In the records below, pick out all lines containing the word "left".

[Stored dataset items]
===============

(* ===== verification/Job.v ===== *)
(** * Jobs and their lifecycle (job.go)

    The job envelope, the lifecycle graph [validTransitions] and the pure
    methods on jobs. *)
From S2P Require Import Prelude GoBase.
From Stdlib Require Import Strings.Byte.

(** ** States. [State] is a Go string type; the constants are its values. *)

Abbreviation State := string (only parsing).

Definition StateScheduled : State := "scheduled".
Definition StateRetry : State := "retry".
Definition StatePending : State := "pending".
Definition StateActive : State := "active".
Definition StateCompleted : State := "completed".
Definition StateDead : State := "dead".

(** The lifecycle graph. The empty state is that of a job not yet enqueued. *)
Definition validTransitions : list (State * list State) :=
  [ ("", [StatePending; StateScheduled]);
    (StateScheduled, [StatePending]);
    (StateRetry, [StatePending]);
    (StatePending, [StateActive]);
    (StateActive, [StateCompleted; StateRetry; StateDead; StatePending]);
    (StateCompleted, []);
    (StateDead, [StatePending]) ].

(** Reading the map literal at a key. *)
Fixpoint lookup_transitions (l : list (State * list State)) (s : State) : option (list State) :=
  match l with
  | [] => None
  | (k, v) :: l => if String.eqb k s then Some v else lookup_transitions l s
  end.

Definition CanTransition (from to : State) : bool :=
  existsb (λ s, String.eqb s to) (default [] (lookup_transitions validTransitions from)).

Definition Valid (s : State) : bool :=
  match lookup_transitions validTransitions s with
  | Some _ => negb (String.eqb s "")
  | None => false
  end.

(** ** The job envelope *)

Record Job := mkJob {
  ID : string;
  Queue : string;
  Type_ : string;
  Payload : option (list byte);
  Attempt : Z;
  MaxAttempts : Z;
  Recoveries : Z;
  State_ : State;
  Owner : string;
  UniqueKey : string;
  UniqueTTL : Z;
  LastErr : string;
  EnqueuedAt : Z;
  RunAt : Z;
  StartedAt : Z;
  Deadline : Z
}.

(** Field assignments [j.F = v]. *)

Definition set_ID v (j : Job) : Job :=
  mkJob v (Queue j) (Type_ j) (Payload j) (Attempt j) (MaxAttempts j) (Recoveries j) (State_ j)
    (Owner j) (UniqueKey j) (UniqueTTL j) (LastErr j) (EnqueuedAt j) (RunAt j) (StartedAt j)
    (Deadline j).
Definition set_Queue v (j : Job) : Job :=
  mkJob (ID j) v (Type_ j) (Payload j) (Attempt j) (MaxAttempts j) (Recoveries j) (State_ j)
    (Owner j) (UniqueKey j) (UniqueTTL j) (LastErr j) (EnqueuedAt j) (RunAt j) (StartedAt j)
    (Deadline j).
Definition set_Attempt v (j : Job) : Job :=
  mkJob (ID j) (Queue j) (Type_ j) (Payload j) v (MaxAttempts j) (Recoveries j) (State_ j)
    (Owner j) (UniqueKey j) (UniqueTTL j) (LastErr j) (EnqueuedAt j) (RunAt j) (StartedAt j)
    (Deadline j).
Definition set_MaxAttempts v (j : Job) : Job :=
  mkJob (ID j) (Queue j) (Type_ j) (Payload j) (Attempt j) v (Recoveries j) (State_ j) (Owner j)
    (UniqueKey j) (UniqueTTL j) (LastErr j) (EnqueuedAt j) (RunAt j) (StartedAt j) (Deadline j).
Definition set_Recoveries v (j : Job) : Job :=
  mkJob (ID j) (Queue j) (Type_ j) (Payload j) (Attempt j) (MaxAttempts j) v (State_ j)
    (Owner j) (UniqueKey j) (UniqueTTL j) (LastErr j) (EnqueuedAt j) (RunAt j) (StartedAt j)
    (Deadline j).
Definition set_State v (j : Job) : Job :=
  mkJob (ID j) (Queue j) (Type_ j) (Payload j) (Attempt j) (MaxAttempts j) (Recoveries j) v
    (Owner j) (UniqueKey j) (UniqueTTL j) (LastErr j) (EnqueuedAt j) (RunAt j) (StartedAt j)
    (Deadline j).
Definition set_Owner v (j : Job) : Job :=
  mkJob (ID j) (Queue j) (Type_ j) (Payload j) (Attempt j) (MaxAttempts j) (Recoveries j)
    (State_ j) v (UniqueKey j) (UniqueTTL j) (LastErr j) (EnqueuedAt j) (RunAt j) (StartedAt j)
    (Deadline j).
Definition set_Unique k ttl (j : Job) : Job :=
  mkJob (ID j) (Queue j) (Type_ j) (Payload j) (Attempt j) (MaxAttempts j) (Recoveries j)
    (State_ j) (Owner j) k ttl (LastErr j) (EnqueuedAt j) (RunAt j) (StartedAt j) (Deadline j).
Definition set_LastErr v (j : Job) : Job :=
  mkJob (ID j) (Queue j) (Type_ j) (Payload j) (Attempt j) (MaxAttempts j) (Recoveries j)
    (State_ j) (Owner j) (UniqueKey j) (UniqueTTL j) v (EnqueuedAt j) (RunAt j) (StartedAt j)
    (Deadline j).
Definition set_EnqueuedAt v (j : Job) : Job :=
  mkJob (ID j) (Queue j) (Type_ j) (Payload j) (Attempt j) (MaxAttempts j) (Recoveries j)
    (State_ j) (Owner j) (UniqueKey j) (UniqueTTL j) (LastErr j) v (RunAt j) (StartedAt j)
    (Deadline j).
Definition set_RunAt v (j : Job) : Job :=
  mkJob (ID j) (Queue j) (Type_ j) (Payload j) (Attempt j) (MaxAttempts j) (Recoveries j)
    (State_ j) (Owner j) (UniqueKey j) (UniqueTTL j) (LastErr j) (EnqueuedAt j) v (StartedAt j)
    (Deadline j).
Definition set_StartedAt v (j : Job) : Job :=
  mkJob (ID j) (Queue j) (Type_ j) (Payload j) (Attempt j) (MaxAttempts j) (Recoveries j)
    (State_ j) (Owner j) (UniqueKey j) (UniqueTTL j) (LastErr j) (EnqueuedAt j) (RunAt j) v
    (Deadline j).
Definition set_Deadline v (j : Job) : Job :=
  mkJob (ID j) (Queue j) (Type_ j) (Payload j) (Attempt j) (MaxAttempts j) (Recoveries j)
    (State_ j) (Owner j) (UniqueKey j) (UniqueTTL j) (LastErr j) (EnqueuedAt j) (RunAt j)
    (StartedAt j) v.

(** The zero [Job]: every field at its Go zero value. *)
Definition zeroJob : Job :=
  mkJob "" "" "" None 0 0 0 "" "" "" 0 "" zeroTime zeroTime zeroTime zeroTime.

#[export] Instance byte_eq_dec : EqDecision byte := Byte.byte_eq_dec.

#[export] Instance Job_eq_dec : EqDecision Job.
Proof. solve_decision. Defined.

(** The copy [Clone] makes through a non-nil pointer: the envelope, and the
    payload bytes in a fresh slice of the same length, a nil payload staying nil. *)
Definition clone (j : Job) : Job :=
  let p := match Payload j with
           | Some bytes => Some (take (length bytes) bytes)
           | None => None
           end in
  mkJob (ID j) (Queue j) (Type_ j) p (Attempt j) (MaxAttempts j) (Recoveries j) (State_ j)
    (Owner j) (UniqueKey j) (UniqueTTL j) (LastErr j) (EnqueuedAt j) (RunAt j) (StartedAt j)
    (Deadline j).

Definition Clone (j : option Job) : option Job :=
  match j with None => None | Some j => Some (clone j) end.

Definition Exhausted (j : Job) : bool := bool_decide (MaxAttempts j ≤ Attempt j).

(** [(j *Job) String]. *)
Definition Job_String (j : option Job) : string :=
  match j with
  | None => "<nil job>"
  | Some j =>
      "job(" +:+ ID j +:+ " type=" +:+ Type_ j +:+ " queue=" +:+ Queue j +:+
      " state=" +:+ State_ j +:+ " attempt=" +:+ pretty (Attempt j) +:+ "/" +:+
      pretty (MaxAttempts j) +:+ ")"
  end.

(** ** Lemmas *)

Lemma clone_eq j : clone j = j.
Proof. destruct j as [? ? ? [p|]]; unfold clone; cbn -[take length]; [|done]. by rewrite firstn_all. Qed.

Lemma Exhausted_true j : Exhausted j = true ↔ MaxAttempts j ≤ Attempt j.
Proof. apply bool_decide_eq_true. Qed.

Lemma Exhausted_false j : Exhausted j = false ↔ Attempt j < MaxAttempts j.
Proof. unfold Exhausted. rewrite bool_decide_eq_false. lia. Qed.

#[export] Hint Rewrite clone_eq Exhausted_true Exhausted_false : taskq.

(** The states a stored job can be in are pairwise distinct strings. *)
Ltac state_discriminate :=
  repeat match goal with
  | H : ?x = ?y |- _ =>
      match type of x with string => first [discriminate H | rewrite H in * ] end
  end; try discriminate; try done.
(* ===== verification/Backoff.v ===== *)
(** * Retry delays (backoff.go)

    The exponential backoff with saturation, and the three jitter policies. A
    random source is a function from the exclusive bound to the drawn value, as
    [randFunc] in the code. *)
From S2P Require Import Prelude GoBase.

Definition DefaultBackoffBase : Z := 1 * Second.
Definition DefaultBackoffCap : Z := 10 * Minute.
Definition DefaultMaxAttempts : Z := 25.

(** [type randFunc func(n int64) int64] and
    [type JitterFunc func(d time.Duration, rnd randFunc) time.Duration]. *)
Definition randFunc : Type := Z → Z.
Definition JitterFunc : Type := Z → randFunc → Z.

Definition JitterNone : JitterFunc := λ d _, d.

Definition JitterFull : JitterFunc := λ d rnd,
  if bool_decide (d ≤ 0) then 0 else rnd d.

Definition JitterEqual : JitterFunc := λ d rnd,
  if bool_decide (d ≤ 0) then 0
  else let half := Z.quot d 2 in wrap64 (half + rnd (wrap64 (d - half))).

(** The nil [Jitter] and [rnd] of the zero value are [None]. *)
Record Exponential := mkExponential {
  Base : Z;
  Cap : Z;
  Jitter : option JitterFunc;
  rnd : option randFunc
}.

(** The zero value [Exponential{}]. *)
Definition zeroExponential : Exponential := mkExponential 0 0 None None.

(** The doubling loop: [n] passes remaining, current delay [d]. The outcome of
    a pass that overflows is the ceiling, and the loop ends. *)
Fixpoint double_loop (n : nat) (ceiling d : Z) : Z :=
  match n with
  | O => d
  | S n =>
      if bool_decide (ceiling ≤ d) then d
      else
        let next := wrap64 (d * 2) in
        if bool_decide (next < d) then ceiling
        else double_loop n ceiling next
  end.

(** The effective base and ceiling. *)
Definition eff_ceiling (e : Exponential) : Z :=
  if bool_decide (Cap e ≤ 0) then DefaultBackoffCap else Cap e.

Definition eff_base (e : Exponential) : Z :=
  let base := if bool_decide (Base e ≤ 0) then DefaultBackoffBase else Base e in
  if bool_decide (eff_ceiling e < base) then eff_ceiling e else base.

(** The capped delay before jitter. *)
Definition delay (e : Exponential) (attempt : Z) : Z :=
  let attempt := if bool_decide (attempt < 1) then 1 else attempt in
  let d := double_loop (Z.to_nat (attempt - 1)) (eff_ceiling e) (eff_base e) in
  if bool_decide (eff_ceiling e < d) then eff_ceiling e else d.

(** [Next]; [global] stands for the process-wide source [rand.Int64N]. *)
Definition Next (global : randFunc) (e : Exponential) (attempt : Z) : Z :=
  let jitter := default JitterFull (Jitter e) in
  let rnd := default global (rnd e) in
  jitter (delay e attempt) rnd.

(** The mathematical specification of the pre-jitter delay. *)
Definition delay_spec (e : Exponential) (attempt : Z) : Z :=
  Z.min (eff_base e * 2 ^ (Z.max attempt 1 - 1)) (eff_ceiling e).

(** What the documentation promises of a random source. *)
Definition rand_ok (r : randFunc) : Prop := ∀ n, 0 < n → 0 ≤ r n < n.

(** The field invariant Go's types give: durations are [int64] values. *)
Definition exp_typed (e : Exponential) : Prop := int64_range (Base e) ∧ int64_range (Cap e).

(** ** Lemmas *)

Lemma eff_ceiling_bounds e : exp_typed e → 0 < eff_ceiling e < 2 ^ 63.
Proof.
  intros [_ [_ Hc]]. unfold eff_ceiling, DefaultBackoffCap, Minute, Second, Millisecond.
  case_bool_decide; lia.
Qed.

Lemma eff_base_bounds e : exp_typed e → 0 < eff_base e ≤ eff_ceiling e.
Proof.
  intros He. pose proof (eff_ceiling_bounds e He).
  unfold eff_base, DefaultBackoffBase, Second, Millisecond. repeat case_bool_decide; lia.
Qed.

(** A doubling that wraps around lands below its operand. *)
Lemma wrap64_double d :
  0 < d < 2 ^ 63 → (d * 2 < 2 ^ 63 ∧ wrap64 (d * 2) = d * 2) ∨
                   (2 ^ 63 ≤ d * 2 ∧ wrap64 (d * 2) < d).
Proof.
  intros Hd. destruct (Z.lt_ge_cases (d * 2) (2 ^ 63)) as [Hlt|Hge]; [left|right].
  - split; [done|]. apply wrap64_id. unfold int64_range. lia.
  - split; [done|]. unfold wrap64.
    replace (d * 2 + 2 ^ 63) with (d * 2 - 2 ^ 63 + 1 * 2 ^ 64) by lia.
    rewrite Z.mod_add, Z.mod_small by lia. lia.
Qed.

(** The loop, capped, is the capped exponential. *)
Lemma double_loop_spec n c d :
  0 < d → d ≤ c → c < 2 ^ 63 →
  Z.min (double_loop n c d) c = Z.min (d * 2 ^ Z.of_nat n) c.
Proof.
  revert d. induction n as [|n IH]; intros d Hd Hdc Hc.
  { simpl. f_equal. lia. }
  assert (1 ≤ 2 ^ Z.of_nat n) by (pose proof (Z.pow_pos_nonneg 2 (Z.of_nat n)); lia).
  rewrite Nat2Z.inj_succ, Z.pow_succ_r by lia.
  simpl. case_bool_decide as Hge; [nia|].
  destruct (wrap64_double d) as [[Hlt ->]|[Hov Hw]]; [lia| |].
  - rewrite bool_decide_false by lia.
    destruct (Z.le_gt_cases (d * 2) c) as [Hle|Hgt].
    + rewrite IH by lia. f_equal. ring.
    + assert (double_loop n c (d * 2) = d * 2) as ->.
      { destruct n; simpl; [done|]. by rewrite bool_decide_true by lia. }
      nia.
  - rewrite bool_decide_true by lia. nia.
Qed.

Lemma delay_eq e attempt : exp_typed e → delay e attempt = delay_spec e attempt.
Proof.
  intros He. unfold delay, delay_spec.
  pose proof (eff_ceiling_bounds e He). pose proof (eff_base_bounds e He).
  set (a := if bool_decide (attempt < 1) then 1 else attempt).
  assert (a = Z.max attempt 1) as Ha by (unfold a; case_bool_decide; lia).
  rewrite Ha.
  pose proof (double_loop_spec (Z.to_nat (Z.max attempt 1 - 1))
    (eff_ceiling e) (eff_base e)) as Hl.
  rewrite Z2Nat.id in Hl by lia. rewrite <- Hl by lia.
  case_bool_decide; lia.
Qed.

Lemma delay_bounds e attempt : exp_typed e → 0 < delay e attempt ≤ eff_ceiling e.
Proof.
  intros He. rewrite delay_eq by done. unfold delay_spec.
  pose proof (eff_ceiling_bounds e He). pose proof (eff_base_bounds e He).
  pose proof (Z.pow_pos_nonneg 2 (Z.max attempt 1 - 1)). nia.
Qed.

Lemma delay_spec_mono e a1 a2 :
  exp_typed e → a1 ≤ a2 → delay_spec e a1 ≤ delay_spec e a2.
Proof.
  intros He Ha. pose proof (eff_base_bounds e He). unfold delay_spec.
  apply Z.min_le_compat_r, Z.mul_le_mono_nonneg_l; [lia|].
  apply Z.pow_le_mono_r; lia.
Qed.

(** The three policies keep a positive delay within [0, d], for any source that
    honours its contract. *)
Lemma jitter_policies_bounds r d :
  rand_ok r → 0 < d < 2 ^ 63 →
  JitterNone d r = d ∧ 0 ≤ JitterFull d r < d ∧ d `div` 2 ≤ JitterEqual d r < d.
Proof.
  intros Hr Hd. unfold JitterNone, JitterFull, JitterEqual.
  rewrite bool_decide_false by lia.
  rewrite (Z.quot_div_nonneg d 2) by lia.
  assert (d `div` 2 ≤ d) by (apply Z.div_le_upper_bound; lia).
  assert (0 ≤ d `div` 2) by (apply Z.div_pos; lia).
  assert (d `div` 2 < d) by (apply Z.div_lt; lia).
  rewrite (wrap64_id (d - d `div` 2)) by (unfold int64_range; lia).
  pose proof (Hr d). pose proof (Hr (d - d `div` 2)).
  rewrite wrap64_id by (unfold int64_range; lia). lia.
Qed.

(** ** Properties *)

(** C39: for every typed configuration and every attempt number, the overflow-guarded
    doubling loop of [Next] computes exactly min(Base * 2^(attempt-1), Cap) with the
    documented defaults; the delay never decreases with the attempt number, and from
    the 64th attempt on it is the ceiling, so no attempt count makes it wrap. *)
Theorem backoff_delay_exact e attempt :
  exp_typed e →
  delay e attempt = Z.min (eff_base e * 2 ^ (Z.max attempt 1 - 1)) (eff_ceiling e) ∧
  (∀ a', attempt ≤ a' → delay e attempt ≤ delay e a') ∧
  (64 ≤ attempt → delay e attempt = eff_ceiling e).
Proof.
  intros He. split; [by apply delay_eq|]. split.
  - intros a' Ha. rewrite !delay_eq by done. by apply delay_spec_mono.
  - intros Ha. rewrite delay_eq by done. unfold delay_spec.
    pose proof (eff_ceiling_bounds e He). pose proof (eff_base_bounds e He).
    assert (2 ^ 63 ≤ 2 ^ (Z.max attempt 1 - 1)) by (apply Z.pow_le_mono_r; lia). nia.
Qed.

Lemma backoff_delay_exact_witness :
  delay (mkExponential Second Minute None None) 7 =
    Z.min (eff_base (mkExponential Second Minute None None) * 2 ^ (Z.max 7 1 - 1))
      (eff_ceiling (mkExponential Second Minute None None)).
Proof.
  refine (proj1 (backoff_delay_exact (mkExponential Second Minute None None) 7 _)).
  unfold exp_typed, int64_range; simpl; unfold_durations; lia.
Defined.

(** With any of the three jitter policies (or the nil default, which is
    JitterFull) and any random source that draws in [0, n), the retry delay of
    [Next] is never negative and never above the configured ceiling; JitterEqual
    waits at least half the delay and JitterNone exactly the delay. *)
Theorem backoff_next_bounds global e attempt :
  exp_typed e → rand_ok global → (∀ r, rnd e = Some r → rand_ok r) →
  (Jitter e = None ∨ Jitter e = Some JitterFull ∨ Jitter e = Some JitterEqual ∨
   Jitter e = Some JitterNone) →
  0 ≤ Next global e attempt ≤ eff_ceiling e ∧
  (Jitter e = Some JitterEqual → delay e attempt `div` 2 ≤ Next global e attempt) ∧
  (Jitter e = Some JitterNone → Next global e attempt = delay e attempt).
Proof.
  intros He Hg Hr HJ. unfold Next.
  set (r := default global (rnd e)).
  assert (rand_ok r) as Hrok by (unfold r; destruct (rnd e) eqn:E; [by apply Hr|done]).
  pose proof (delay_bounds e attempt He). pose proof (eff_ceiling_bounds e He).
  destruct (jitter_policies_bounds r (delay e attempt) Hrok) as (Hn & Hf & Hq); [lia|].
  assert (0 ≤ delay e attempt `div` 2) by (apply Z.div_pos; lia).
  destruct HJ as [->|[->|[->| ->]]]; simpl; rewrite ?Hn; split_and!;
    try lia; intros [= Heq]; try done; try (rewrite <- Heq; lia);
    rewrite ?Heq, ?Hn in *; lia.
Qed.

Lemma backoff_next_bounds_witness :
  0 ≤ Next (λ n, n - 1) zeroExponential 3 ≤ eff_ceiling zeroExponential.
Proof.
  refine (proj1 (backoff_next_bounds (λ n, n - 1) zeroExponential 3 _ _ _ _)).
  - unfold exp_typed, int64_range; simpl; lia.
  - intros n Hn. simpl. lia.
  - intros r H. discriminate H.
  - left. reflexivity.
Defined.

(** Under the default policy the 24 waits between 25 attempts add up to at most
    9423 seconds before jitter, well under three hours: the "roughly three and a half
    hours of retrying" of the comment on the defaults is not what the constants give. *)
Theorem default_retry_span :
  foldr Z.add 0 ((λ a, delay zeroExponential (Z.of_nat a)) <$> seq 1 24) = 9423 * Second ∧
  9423 * Second < 3 * Hour.
Proof. vm_compute. split; reflexivity. Qed.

===============

● Task response:
  intros Hd. destruct (Z.lt_ge_cases (d * 2) (2 ^ 63)) as [Hlt|Hge]; [left|right].
  - left. reflexivity.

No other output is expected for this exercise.